**WHAT IS BEING ASKED**
Your answer should be the lines from the start of the records through the line with "Implicit Types (w", copied word for word.

=== Begin Enclosure ===

(* ===== verification/AsyncIoTurn.v ===== *)
(** One turn of the asynchronous worker: completions, finished copies, submissions and the end of the
    engine never throw and keep the books; an ended worker has answered everything. *)

From S2P Require Import Prelude ResponseCode Text SharedQueue Task ChunkSplitter Batch Workload.
From S2P Require Import CompletionMapper ScratchPool CapacityQueue InflightChunks DirectPass IoEngine Reporting AsyncIoWorker.
From S2P Require Import AsyncIoAnswers AsyncIoTracking AsyncIoRunning.

Section Turn.
Context {R E D F : Type} `{!Responder R, !IoEngine E, !EngineLaws E, !DeviceClient D, !ClientLaws D, !Files F}.
Context (direct_strategy register_buffers : bool) (path_of : Z → Z → text).
Context (owner : nat → Z) (log0 : list Response) (others : list Batch).

Local Abbreviation worker := (worker (R := R) (E := E) (D := D) (F := F)).
Implicit Types (w : worker) (t : InflightChunks).
Local Abbreviation tracked := (tracked owner log0 others).
Local Abbreviation running_but := (running_but owner log0 others).
Local Abbreviation running := (running_but []).

(** ** Completions *)

(** A completion is taken up: its request is in hand, its scratch still recorded. *)
Lemma take_up reaped w id : running (id :: reaped) [] w →
  (k_issued w >? 0) = true ∧ running_but [id] reaped [id] (with_issued (k_issued w ⊖ 1) w).
Proof.
  intros Hr. pose proof (running_bound _ _ _ _ _ _ _ Hr) as Hb. simpl in Hb. destruct Hr as [R1 R2 R3 R4 R5 R6 R7 R8 R9].
  rewrite R4. split; [rewrite Z.gtb_ltb; apply Z.ltb_lt; simpl; lia|]. split; simpl; try done.
  - by apply (tracked_ext owner log0 others w).
  - rewrite <- R2. change (queued_ids (with_issued _ w)) with (queued_ids w).
    change (engine_ids (with_issued _ w)) with (engine_ids w). simpl. solve_Permutation.
  - intros id' x Hx He Hre Hne%not_elem_of_cons. apply (R3 _ _ Hx He); [|apply not_elem_of_nil].
    apply not_elem_of_cons. by destruct Hne.
  - assert (length (issued_reads (k_engine w)) <= length (engine_ids w))%nat
      by (unfold engine_ids; rewrite length_map, length_app; lia).
    rewrite sub64_small by mlia. lia.
  - rewrite R7. unfold engine_ids. simpl. f_equal. lia.
Qed.

(** An entry in hand that changes what no place depends on. *)
Lemma running_progress reaped w id e e' : running reaped [id] w → find id (k_chunks w) = Some e →
  chunk e' = chunk e → workload_id e' = workload_id e → batch_index e' = batch_index e → staging e' = staging e →
  unbounced e' → running reaped [id] (with_chunks (update id e' (k_chunks w)) w).
Proof.
  intros Hr He H1 H2 H3 H4 Hu. pose proof (rn_tracked _ _ _ _ _ _ _ Hr) as Ht.
  apply (running_update owner log0 others [] [] _ _ w _ id e e'); try done.
  - apply (tracked_update owner log0 others w _ id e e'); try done.
    + simpl. rewrite H4, (tk_lent _ _ _ _ Ht). unfold held_buffers. by rewrite (gather_forget _ _ _ _ He).
    + intros Hn. split; [done|]. by destruct Hu.
  - by intros x ?%not_elem_of_nil.
Qed.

=== End Enclosure ===

**FINISHED TASK**
(* ===== verification/AsyncIoTurn.v ===== *)
(** One turn of the asynchronous worker: completions, finished copies, submissions and the end of the
    engine never throw and keep the books; an ended worker has answered everything. *)

From S2P Require Import Prelude ResponseCode Text SharedQueue Task ChunkSplitter Batch Workload.
From S2P Require Import CompletionMapper ScratchPool CapacityQueue InflightChunks DirectPass IoEngine Reporting AsyncIoWorker.
From S2P Require Import AsyncIoAnswers AsyncIoTracking AsyncIoRunning.

Section Turn.
Context {R E D F : Type} `{!Responder R, !IoEngine E, !EngineLaws E, !DeviceClient D, !ClientLaws D, !Files F}.
Context (direct_strategy register_buffers : bool) (path_of : Z → Z → text).
Context (owner : nat → Z) (log0 : list Response) (others : list Batch).

Local Abbreviation worker := (worker (R := R) (E := E) (D := D) (F := F)).
Implicit Types (w : worker) (t : InflightChunks).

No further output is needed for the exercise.